What the hell are police officers doing with armored vehicles, grenade launchers and M-14s? By arming urban police officers with the same equipment that might be used in a military operation, there is an assumption made that all police officers are mentally, physically and psychologically prepared to use the weapons properly. Do we citizens honestly believe that the same cops who shot Erica Garner, Kimani Gray, Dante Parker, Ezell Ford, Michael Brown and scores of other young black men are to be trusted with the most high-powered weapons available in war efforts? I think not, and evidently I am joined in this skepticism by President Obama and Attorney General Eric Holder who told USA today, "It makes sense to take a look at whether military-style equipment is being acquired for the right purposes and whether there is proper training on when and how to deploy it.”
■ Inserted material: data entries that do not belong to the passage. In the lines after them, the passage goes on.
Definition check_step (s : CaseStep) : outcome CaseStep :=
  nonempty (cs_id s) "CaseStep.id";; nonempty (cs_action s) "CaseStep.action";; Ret s.

Definition check_assertion (a : CaseAssertion) : outcome CaseAssertion :=
  nonempty (as_id a) "CaseAssertion.id";; nonempty (expression a) "CaseAssertion.expression";; Ret a.

Definition check_verification (v : CaseVerification) : outcome CaseVerification :=
  nonempty (cv_method v) "CaseVerification.method";;
  raise_if (reproduce v <? 1) (DomainValidationError "CaseVerification.reproduce must be >= 1");; Ret v.

Definition check_case (c : CaseDefinition) : outcome CaseDefinition :=
  nonempty (case_id c) "CaseDefinition.id";;
  nonempty (version c) "CaseDefinition.version";;
  nonempty (author c) "CaseDefinition.author";;
  nonempty (target_type c) "CaseDefinition.target_type";;
  nonempty (schema c) "CaseDefinition.schema";;
  raise_if (bool_decide (case_steps c = [])) (DomainValidationError "CaseDefinition.steps must be non-empty");;
  Ret c.

Lemma nonempty_Ret s name u : nonempty s name = Ret u <-> s <> "".
Proof.
  unfold nonempty, raise_if. destruct u, (PyStr.is_empty s) eqn:E.
  - apply PyStr.is_empty_true in E. naive_solver.
  - apply PyStr.is_empty_false in E. naive_solver.
Qed.

End Case.

(** ** Static risk *)
Module Risk.

Definition risk_rank (r : RiskClass) : Z :=
  match r with
  | RiskClass.PASSIVE => 0 | RiskClass.LOW => 1 | RiskClass.ACTIVE => 2 | RiskClass.INTRUSIVE => 3
  | RiskClass.DESTRUCTIVE => 4
  end.

Definition BOUNDED_VERBS : list string := ["foreach"; "retry"; "wait"].
Definition BOUND_KEYS : list string := ["limit"; "max"; "cap"; "count"; "window"].
Definition WRITING_METHODS : list string := ["POST"; "PUT"; "DELETE"; "PATCH"].
Definition INTRUSIVE_MARKERS : list string := ["credential"; "upload"; "time_based"; "timing"].

(** [action.rsplit(".", 1)[-1].lower()] *)
Definition verb (action : string) : string :=
  let '(_, _, r) := PyStr.rpartition "." action in PyStr.lower r.

Definition get (k : string) (p : list (string * json)) : json := default JNull (field k p).
Definition truthy_at (p : list (string * json)) (k : string) : bool := truthy_json (get k p).
(** [v is True] *)
Definition is_true (v : json) : bool := match v with JBool b => b | _ => false end.
Definition has_bound (p : list (string * json)) : bool := existsb (truthy_at p) BOUND_KEYS.

(** [str(spec.get("method", "")).upper()] *)
Definition method_of (p : list (string * json)) : string :=
  PyStr.upper (PyStr.replace "ſ" "s" (PyStr.replace "ﬅ" "st" (PyStr.replace "ﬆ" "st"
    (py_str (default (JStr "") (field "method" p)))))).

Definition denied (s : CaseStep) : bool :=
  let action := PyStr.lower (cs_action s) in
  let v := verb (cs_action s) in
  PyStr.contains action "shell" || is_true (get "shell" (spec s))
  || bool_decide (v ∈ ["exec"; "eval"; "import"]) || truthy_at (spec s) "dynamic_import"
  || bool_decide (v ∈ BOUNDED_VERBS) && negb (has_bound (spec s))
  || is_true (get "target_out_of_scope" (spec s)).

Definition step_risk (s : CaseStep) : option RiskClass :=
  let v := verb (cs_action s) in
  if denied s then None
  else if PyStr.startswith (PyStr.lower (cs_action s)) "oast" || truthy_at (spec s) "oast" then Some RiskClass.INTRUSIVE
  else if existsb (truthy_at (spec s)) INTRUSIVE_MARKERS then Some RiskClass.INTRUSIVE
  else if bool_decide (v ∈ ["crawl"; "scan"; "foreach"]) || truthy_at (spec s) "crawl" then Some RiskClass.ACTIVE
  else if bool_decide (method_of (spec s) ∈ WRITING_METHODS) then Some RiskClass.ACTIVE
  else Some RiskClass.LOW.

(** [max(risks, key=risk_rank)]: the first of the greatest. *)
Fixpoint max_risk (best : RiskClass) (l : list RiskClass) : RiskClass :=
  match l with
  | [] => best
  | r :: l => max_risk (if risk_rank best <? risk_rank r then r else best) l
  end.

Fixpoint step_risks (l : list CaseStep) : option (list RiskClass) :=
  match l with
  | [] => Some []
  | s :: l => r ← step_risk s; rs ← step_risks l; Some (r :: rs)
  end.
Only about 20,000 people live in the six-square-mile municipality of Ferguson. The unemployment rate is considerably higher than the national average and the average income is substantially lower. The population is more than 60 percent black, but of the 53 police officers in the town, only three are black. That perfect storm of stats makes Ferguson ground zero for the renewed national debate about race relations. It is a sticky debate, because most of the participants have already made up their minds about how they view race in America. It is often difficult to persuade people to change their attitudes about race, but the debate that has been raging for hundreds of years has resulted in moderate societal change, albeit at a snail’s pace.

 For several nights after Brown was shot six times and mercilessly left face down on the August-hot street for four solid hours before being moved, I watched reports of police in full riot gear patrolling Ferguson. It was as if media [read: “CNN”] were waiting for an inevitable outbreak of violence. That violence never came. There were some tense moments, but overall it was peaceful. The only thing not peaceful about it was the sight of those cops and their tank-like vehicles and high powered weapons. The resounding mantra of the protestors, “Hands Up, Don’t Shoot”
will haunt all of us for a long time to come. At this point, I say, put your hands down, bow your heads and think hard about where we are in our cultural racial division, and about where we came from. Ask yourself why no one is requiring greater diversity among the police forces in places like Ferguson? Why is there no-training in multi-cultural communication happening in those same forces? Why are we trusting officers with two to three years of policing experience with M-14s? How deeply are we really vetting individuals who decide to craft a career in law enforcement? And where will the inevitable next Michael Brown meet his untimely death? Perhaps in your town?